The investigation was a randomized, double-blinded controlled trial. Meaning, neither the participants nor the investigators knew who received which medication. Colonoscopy screened individuals were between 55 and 73 years old and were either randomly given EPA and aspirin, aspirin and placebo, EPA and placebo, or a double dose of placebo.
The dose of EPA was two doses of 2 g 99% EPA-FFA per day (or another equivalent type of EPA) while aspirin was one 300mg enteric-coated aspirin tablet per day. At the 12-month mark, there was a final colonoscopy screen to see the results. They had 709 participants: 179 received EPA, 177 got aspirin, 177 got both drugs, and 176 received the placebo.
Of the four groups, researchers found that there was no significant difference in the adenoma detection rate. They did, however, see fewer pre-cancerous polyps in the group that received both drugs, compared to the other groups (placebo alone, EPA alone, and aspirin alone). EPA seemed to affect different types of lesions differently. Aspirin appeared to diminish the appearance of conventional pre-cancerous polyps in certain types of lesions, but the adenoma detection rate difference compared to the baseline in both groups was statistically irrelevant.

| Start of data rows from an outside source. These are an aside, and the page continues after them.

Lemma lruns_reach l w w' : lruns l w w' -> lreach w -> lreach w'.
Proof. induction 1 as [|a l w w1 w2 Hp Hs _ IH]; intros Hr; [done|]. apply IH. by eapply lreach_step. Qed.
End world.

(** ** Listeners in a context *)

Section enrollee.
Context {L Env Ev : Type} `{TransportListenerLaws L Env Ev} (env : Env).

Definition enrolls (r : outcome (Listening L * list tcall)) : outcome (Listening L * list bool) :=
  '(o, calls) ← r; Done (o, lives calls).

Definition listening_enrollee : Enrollee (Listening L) := {|
  en_init contextClosed o := enrolls (perform (initFromLoop (tl_init env) contextClosed) o);
  en_close o := enrolls (perform closeFromLoop o);
  en_task o o' bs := exists a, (forall c env, a <> LaInit c env) /\ (forall ev, a = LaEvent ev -> tl_event_ok ev o) /\
    enrolls (perform (code a) o) = Done (o', bs);
  en_phase o := tl_phase (ls_listener o);
  en_ok o := exists m, tl_rel o m;
|}.

Lemma listening_laws : tl_env_ok env -> @EnrolleeLaws (Listening L) listening_enrollee.
Proof.
  intros Henv. split; cbn; unfold enrolls.
  - intros o [m Hr] Hn. destruct (law_refused _ _ Hr Hn) as [Hr' Hg]. unfold perform, initFromLoop. cbn. eexists. split; [reflexivity|].
    split; [by eexists | done].
  - intros o [m Hr] Hn. destruct (law_start env _ _ Hr Hn Henv) as (e & o' & calls & bs & Hrun & Hr' & _ & Hli & Hps).
    exists o', bs. unfold initFromLoop, perform in *. rewrite Hrun, bind_done. cbv beta iota. rewrite Hli. by split_and!; [|eexists|].
  - intros o [m Hr] Hn. destruct (close_implements _ _ Hr Hn) as [(o' & calls & Hrun & Hr' & _ & Hps) Hnl].
    exists o', (lives calls). rewrite Hrun, bind_done. split_and!; [done | by eexists | done | by eapply Hnl].
  - intros o o' bs [m Hr] Hn (a & Ha & Hev & Hrun). destruct (code_implements a _ m Hr Hn Hev Ha) as (o1 & calls & Hrun1 & Hr' & _ & Hps).
    rewrite Hrun1, bind_done in Hrun. injection Hrun as <- <-. split; [by eexists | done].
Qed.
End enrollee.

(** ** The theorem *)


(** ** Runs *)

Definition demo_env : socket_env := mkSocketEnv kSuccess (Some kSuccess) kSuccess kSuccess kSuccess kSuccess.
Definition demo_socket : @lworld SocketListener :=
  mkLWorld (mkListening (mkSocketListener (SystemError 104) false []) false) [10; 11; 12]%nat [7]
    [match_of (10%nat, 7); refusal (SystemError 104) 11; refusal (SystemError 104) 12] [true; false].

(** Two requests, a connection, an error of the socket, and a request after it. *)
Lemma demo_socket_reach : lreach demo_socket.
Proof.
  apply (lruns_reach [LaInit false demo_env; LaAccept 10; LaAccept 11; LaEvent (mkSocketEvent EPOLLIN (0, 0) kSuccess 7);
    LaEvent (mkSocketEvent (Z.lor EPOLLIN EPOLLERR) (0, 104) kSuccess 8); LaAccept 12] newLWorld); [|constructor].
  repeat (eapply lruns_cons; [cbn; (split_and!; first [done | by vm_compute]) || done | vm_compute; reflexivity|]). apply lruns_nil.
Qed.

Definition demo_uv : @lworld UvListener :=
  mkLWorld (mkListening (mkUvListener ListenerClosedError true true HandleClosed newRearmable) false) [20; 21]%nat [5]
    [match_of (20%nat, 5); refusal ListenerClosedError 21] [true; false].

(** A connection before its request; the listener is closed while another one waits. *)
Lemma demo_uv_reach : lreach demo_uv.
Proof.
  apply (lruns_reach [LaInit false (mkUvEnv 0 0 0 0 0); LaEvent (UvConnection 0 (0, 0, 0) 5); LaAccept 20; LaAccept 21; LaClose;
    LaEvent UvClosed] newLWorld); [|constructor].
  repeat (eapply lruns_cons; [cbn; (split_and!; first [done | by vm_compute]) || done | vm_compute; reflexivity|]). apply lruns_nil.
Qed.

Lemma server_descs n d :
  sc_descriptorsMap server_sel !! n = Some d <->
  exists c k, (n, c) ∈ ls /\ d = cc_deviceDescriptors c /\ sc_channelForDevicePair server_sel !! k = Some n.
Proof.
  unfold server_sel, selectChannels. rewrite select_loop_descs; [|apply Hc | by intros; apply lookup_empty].
  simpl. rewrite lookup_empty. split.
  - intros [?|(c & k & H1 & H2 & _ & H3)]; [done|]. exists c, k. split_and!; [done..|].
    by rewrite select_loop_pairs.
  - intros (c & k & H1 & H2 & H3). right. exists c, k. split_and!; [done | done | apply lookup_empty|].
    rewrite select_loop_pairs in H3. exact H3.
Qed.

Lemma connects_sym n c s l r : (n, c) ∈ lc -> (n, s) ∈ ls ->
  connects c (cc_deviceDescriptors s) (l, r) = connects s (cc_deviceDescriptors c) (r, l).
Proof.
  intros H1 H2. unfold connects. simpl. destruct (cc_deviceDescriptors c !! l) as [a|];
    destruct (cc_deviceDescriptors s !! r) as [b|]; try done. by apply (cp_sym Hc n).
Qed.

Lemma pairs_transpose l r :
  sc_channelForDevicePair client_sel !! (l, r) = sc_channelForDevicePair server_sel !! (r, l).
Proof.
  pose proof (server_pairs (r, l)) as Hserver. rewrite client_pairs, server_pairs.
  rewrite !first_channel_name in *.
  rewrite <- (first_name_filter (sel (sc_descriptorsMap server_sel) (l, r)) (fun x => x.1 ∈ ls.*1) lc).
  2: { intros [n c]. unfold sel. cbn [fst snd]. destruct (_ !! n) as [d|] eqn:Hd; [|done]. intros _.
       apply server_descs in Hd as (s & _ & Hin & _). apply list_elem_of_fmap. by exists (n, s). }
  rewrite <- (first_name_filter (sel (brochure_channels lc) (r, l)) (fun x => x.1 ∈ lc.*1) ls) in *.
  2, 3: intros [n s]; unfold sel; cbn [fst snd]; destruct (_ !! n) as [d|] eqn:Hd; [|done]; intros _;
    apply brochure_dom in Hd as (c & Hin & _); apply list_elem_of_fmap; by exists (n, c).
  apply first_name_agree. pose proof (cp_order Hc) as Ho.
  apply Forall2_same_length_lookup. split.
  { by rewrite <- (length_fmap fst (filter _ lc)), Ho, length_fmap. }
  intros i [n c] [n' s] Hi Hj.
  assert (n = n') as <-.
  { apply (f_equal (fun z => z !! i)) in Ho. rewrite !list_lookup_fmap, Hi, Hj in Ho. by injection Ho. }
  apply list_elem_of_lookup_2, list_elem_of_filter in Hi as [_ Hi].
  apply list_elem_of_lookup_2, list_elem_of_filter in Hj as [_ Hj].
  cbn [fst]. split; [done|]. unfold sel. cbn [fst snd].
  rewrite (brochure_lookup _ _ _ (cp_nodup_c Hc) Hi), <- (connects_sym _ _ _ l r Hi Hj). split.
  - destruct (_ !! n) as [d|] eqn:Hd; [|done]. apply server_descs in Hd as (s' & _ & Hin & -> & _).
    rewrite (unique_context ls n s s'); [done | apply Hc | done | done].
  - intros Hcon Hfirst. unfold sel in Hserver. rewrite Hfirst in Hserver.
    assert (sc_descriptorsMap server_sel !! n = Some (cc_deviceDescriptors s)) as ->; [|done].
    apply server_descs. by exists s, (r, l).
Qed.

Lemma transpose_size (m1 m2 : gmap (Device * Device) string) :
  (forall l r, m1 !! (l, r) = m2 !! (r, l)) -> size m1 = size m2.
Proof.
  set (swap := fun kv : (Device * Device) * string => ((kv.1.2, kv.1.1), kv.2)).
  assert (forall m m' : gmap (Device * Device) string,
    (forall l r, m !! (l, r) = m' !! (r, l)) -> (size m <= size m')%nat) as Hle.
  { intros m m' Hm. rewrite <- !length_map_to_list.
    rewrite <- (length_fmap swap (map_to_list m)). apply submseteq_length, NoDup_submseteq.
    - apply NoDup_fmap_2, NoDup_map_to_list. intros [[] ] [[] ]. unfold swap. simpl. congruence.
    - intros kv Hin. apply list_elem_of_fmap in Hin as ([[l r] v] & -> & Hin). unfold swap. simpl.
      apply elem_of_map_to_list. rewrite <- Hm. by apply elem_of_map_to_list. }
  intros Hm. apply Nat.le_antisymm; apply Hle; [done|]. intros l r. by rewrite Hm.
Qed.

Lemma agreement : channels_consistent (sc_channelForDevicePair server_sel) (sc_channelForDevicePair client_sel) = true.
Proof.
  unfold channels_consistent. rewrite (transpose_size _ _ pairs_transpose), Nat.eqb_refl. cbn [andb].
  apply forallb_forall. intros [[l r] n] Hin. apply list_elem_of_In, elem_of_map_to_list in Hin.
  apply bool_decide_eq_true. cbn [fst snd]. by rewrite <- pairs_transpose.
Qed.

Lemma agreement_names n :
  is_Some (sc_descriptorsMap client_sel !! n) <-> is_Some (sc_descriptorsMap server_sel !! n).
Proof.
  assert (forall d, sc_descriptorsMap client_sel !! n = Some d <->
    exists c k, (n, c) ∈ lc /\ d = cc_deviceDescriptors c /\ sc_channelForDevicePair client_sel !! k = Some n) as Hcl.
  { intros d. unfold client_sel, selectChannels. rewrite select_loop_descs; [|apply Hc | by intros; apply lookup_empty].
    simpl. rewrite lookup_empty. split.
    - intros [?|(c & k & H1 & H2 & _ & H3)]; [done|]. exists c, k. split_and!; [done..|]. by rewrite select_loop_pairs.
    - intros (c & k & H1 & H2 & H3). right. exists c, k. split_and!; [done | done | apply lookup_empty|].
      rewrite select_loop_pairs in H3. exact H3. }
  split; intros [d Hd].
  - apply Hcl in Hd as (c & [l r] & _ & _ & Hp). rewrite client_pairs, first_channel_name in Hp.
    apply first_name_elem in Hp as (c' & _ & Hs). unfold sel in Hs. simpl in Hs.
    by destruct (sc_descriptorsMap server_sel !! n).
  - apply server_descs in Hd as (s & [r l] & _ & _ & Hp). rewrite <- pairs_transpose in Hp.
    assert (exists c, (n, c) ∈ lc) as [c Hin].
    { rewrite client_pairs, first_channel_name in Hp.
      apply first_name_elem in Hp as (c' & Hin & _). by exists c'. }
    eexists. apply Hcl. by exists c, (l, r).
Qed.
End Agreement.

(** C39: the two ends of a pipe choose the same channels.  If both contexts order
    the channels they share in the same way, and each channel's two
    implementations agree on who can communicate, then the map the client
    computes from the server's answer is the transpose of the server's map (so
    the client's consistency check passes), and the two ends open the same set
    of channels. *)
Theorem channel_selection_agrees lc ls :
  compatible lc ls ->
  let server := server_sel lc ls in
  let client := client_sel lc ls in
  (forall l r, sc_channelForDevicePair client !! (l, r) = sc_channelForDevicePair server !! (r, l)) /\
  (forall l r, sc_channelForDevicePair server !! (l, r) = first_channel ls (brochure_channels lc) (l, r)) /\
  channels_consistent (sc_channelForDevicePair server) (sc_channelForDevicePair client) = true /\
  (forall n, is_Some (sc_descriptorsMap client !! n) <-> is_Some (sc_descriptorsMap server !! n)).
Proof.
  intros Hc server client. split_and!.
  - intros l r. by apply pairs_transpose.
  - intros l r. by apply server_pairs.
  - by apply agreement.
  - intros n. by apply agreement_names.
Qed.

(** A machine with a GPU and one without: they share "basic" but not "cuda_ipc". *)
Definition demo_cpu : Device := mkDevice "cpu" 0.
Definition demo_gpu : Device := mkDevice "cuda" 0.
Definition demo_basic : ChannelContext :=
  mkChannelContext {[demo_cpu := "any"%string]} (fun a b => bool_decide (a = b)) 1.
Definition demo_cma (id : string) : ChannelContext :=
  mkChannelContext {[demo_cpu := id]} (fun a b => bool_decide (a = b)) 2.
Definition demo_ipc : ChannelContext :=
  mkChannelContext {[demo_gpu := "h1"%string]} (fun a b => bool_decide (a = b)) 1.
Definition demo_client : list (string * ChannelContext) :=
  [("cuda_ipc", demo_ipc); ("cma", demo_cma "boot1"); ("basic", demo_basic)]%string.
Definition demo_server : list (string * ChannelContext) :=
  [("cma", demo_cma "boot2"); ("basic", demo_basic)]%string.

Lemma demo_compatible : compatible demo_client demo_server.
Proof.
  split.
  - apply (bool_decide_unpack _). vm_compute. exact I.
  - apply (bool_decide_unpack _). vm_compute. exact I.
  - vm_compute. reflexivity.
  - intros n c s a b H1 H2. unfold demo_client, demo_server in *.
    apply list_elem_of_In in H1, H2. simpl in H1, H2.
    destruct H1 as [H1|[H1|[H1|[]]]], H2 as [H2|[H2|[]]]; simplify_eq; simpl;
      apply bool_decide_ext; split; congruence.
Qed.

Lemma channel_selection_agrees_witness :
  compatible demo_client demo_server /\
  sc_channelForDevicePair (client_sel demo_client demo_server) !! (demo_cpu, demo_cpu) = Some "basic"%string /\
  channels_consistent (sc_channelForDevicePair (server_sel demo_client demo_server))
    (sc_channelForDevicePair (client_sel demo_client demo_server)) = true.
Proof.
  split; [exact demo_compatible|].
  destruct (channel_selection_agrees demo_client demo_server demo_compatible) as (_ & _ & H & _).
  split; [vm_compute; reflexivity | exact H].
Defined.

Overall, over a 12-month trial, there was no advantage to either EPA or aspirin in adenoma detection rate but there was a reduced number of pre-cancerous polyps for aspirin users. EPA and aspirin have different effects depending on the types of polyps and other factors.
Conventional adenomas in the left colorectum were lower than those in the EPA group, while a reduction in the right colon was attributed to the aspirin group.
Coming research could use the outcomes of this experiment and suppose a further personalized medical approach to define which patients would see the greatest enhancement from using EPA, aspirin or both, in extension to other considerations.